Au temps qui reste, à mes vieux parents, à la douceur des choses...
Par myrto
Dans le brouillard s’en vont un paysan cagneux
Et son boeuf lentement dans le brouillard d’automne
Qui cache les hameaux pauvres et vergogneux
Et s’en allant là-bas le paysan chantonne
Une chanson d’amour et d’infidélité
Qui parle d’une bague et d’un coeur que l’on brise
Oh! l’automne l’automne a fait mourir l’été
Dans le brouillard s’en vont deux silhouettes grises.
Guillaume Apollinaire
Depuis la révélation à l'école primaire la belle poésie m'accompagne.
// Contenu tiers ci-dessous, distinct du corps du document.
(** The cosine of a phase is a finite value between -1 and 1 from a
    length of two on. *)
Lemma cos_phase_bounded (c : R) (n N : Z) :
  (2 <= N)%Z -> exists v, fcos (phase c n N) = Fin v /\ -1 <= v <= 1.
Proof.
  intros HN. rewrite phase_finite by exact HN. simpl.
  eexists. split; [reflexivity |]. apply COS_bound.
Qed.

Lemma cos_phase_first (c : R) (N : Z) :
  (2 <= N)%Z -> fcos (phase c 0 N) = Fin 1.
Proof.
  intros HN. rewrite phase_finite by exact HN. simpl. f_equal.
  replace (c * PI * 0 / IZR (N - 1)) with 0
    by (unfold Rdiv; ring).
  exact cos_0.
Qed.

Lemma cos_phase_last (N : Z) :
  (2 <= N)%Z -> fcos (phase 2 (N - 1) N) = Fin 1.
Proof.
  intros HN. rewrite phase_finite by exact HN. simpl. f_equal.
  assert (Hd : IZR (N - 1) <> 0) by (intros H; apply eq_IZR in H; lia).
  replace (2 * PI * IZR (N - 1) / IZR (N - 1)) with (2 * PI)
    by (field; exact Hd).
  exact cos_2PI.
Qed.

End WindowValues.

(** X1.  Each generator returns exactly N samples, none when N <= 0, and
    apply_window with a recognised name returns as many samples as the
    frame holds, none for an empty frame. *)
Theorem window_sample_counts (N : Z) (frame : list float64)
    (window_type : string) :
  recognised window_type ->
  length (hamming_window N) = Z.to_nat N /\
  length (hanning_window N) = Z.to_nat N /\
  length (blackman_window N) = Z.to_nat N /\
  exists windowed,
    apply_window frame window_type = Ok windowed /\
    length windowed = length frame.
Proof.
  intros Hw. destruct (window_lengths N) as (H1 & H2 & H3).
  repeat split; try assumption.
  now apply apply_window_recognised.
Qed.

Lemma window_sample_counts_witness :
  length (hamming_window (-3)) = Z.to_nat (-3) /\
  length (hanning_window (-3)) = Z.to_nat (-3) /\
  length (blackman_window (-3)) = Z.to_nat (-3) /\
  exists windowed,
    apply_window [Fin 1; Fin 2; Fin 3] "blackman" = Ok windowed /\
    length windowed = length [Fin 1; Fin 2; Fin 3].
Proof.
  apply (window_sample_counts (-3) [Fin 1; Fin 2; Fin 3] "blackman").
  right; right. reflexivity.
Defined.
Definition _get_joint_list (fuel : nat) (start_joint end_joint : string)
  : Result (list string) :=
  match full_path start_joint with
  | None => Ok []
  | Some start_joint =>
      match full_path end_joint with
      | None => Ok []
      | Some end_joint =>
          if String.eqb start_joint end_joint then Ok [start_joint]
          else if Nat.eqb (count (ls_joint_descendants host start_joint) end_joint) 0
          then Ok []
          else
            joint_list <- climb fuel start_joint [end_joint] end_joint ;;
            Ok (rev joint_list)
      end
  end.

(** [_get_root_joint]; the second test [if parent] is the truth value of a
    string, false for the empty one. *)
Fixpoint _get_root_joint (fuel : nat) (start_joint : string) : Result string :=
  match fuel with
  | 0 => OutOfFuel
  | S fuel' =>
      match listRelatives_joint_parent host start_joint with
      | [] => Ok start_joint
      | parent :: _ =>
          if String.eqb parent "" then Ok start_joint
          else _get_root_joint fuel' parent
      end
  end.

End ChainResolver.

(* ================================================================== *)
(** * PartitionPlanner *)
(* ================================================================== *)

(** One entry of [export_data["partitions"]]: [data.get("enabled", False)]
    and [data.get("skeletal_meshes", None)]. *)
Record PartitionData : Type := {
  enabled : bool;
  skeletal_meshes : option (list string)
}.

(** [joint_hierarchy], an [OrderedDict] from candidate root to joint list,
    as its items in insertion order. *)
Definition JointHierarchy : Type := list (string * list string).

Definition has_key (k : string) (d : JointHierarchy) : bool :=
  existsb (fun kv => String.eqb (fst kv) k) d.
Je n'ai jamais cessé de la lire, de la retenir, de la goûter de plus en plus subtilement et de toute mon âme. Aujourd'hui je m'étonne encore de cette saine addiction qui est allée crescendo sans jamais me décevoir. Je trouve même qu'elle contient tous les "arts majeurs" en son coeur : la littérature évidemment, la musique bien sûr, la peinture, certaines pages sont autant de tableaux d'une extrême beauté, l'architecture aussi dans la construction, bref, la poésie me fait vibrer et c'est bon pour l'esprit.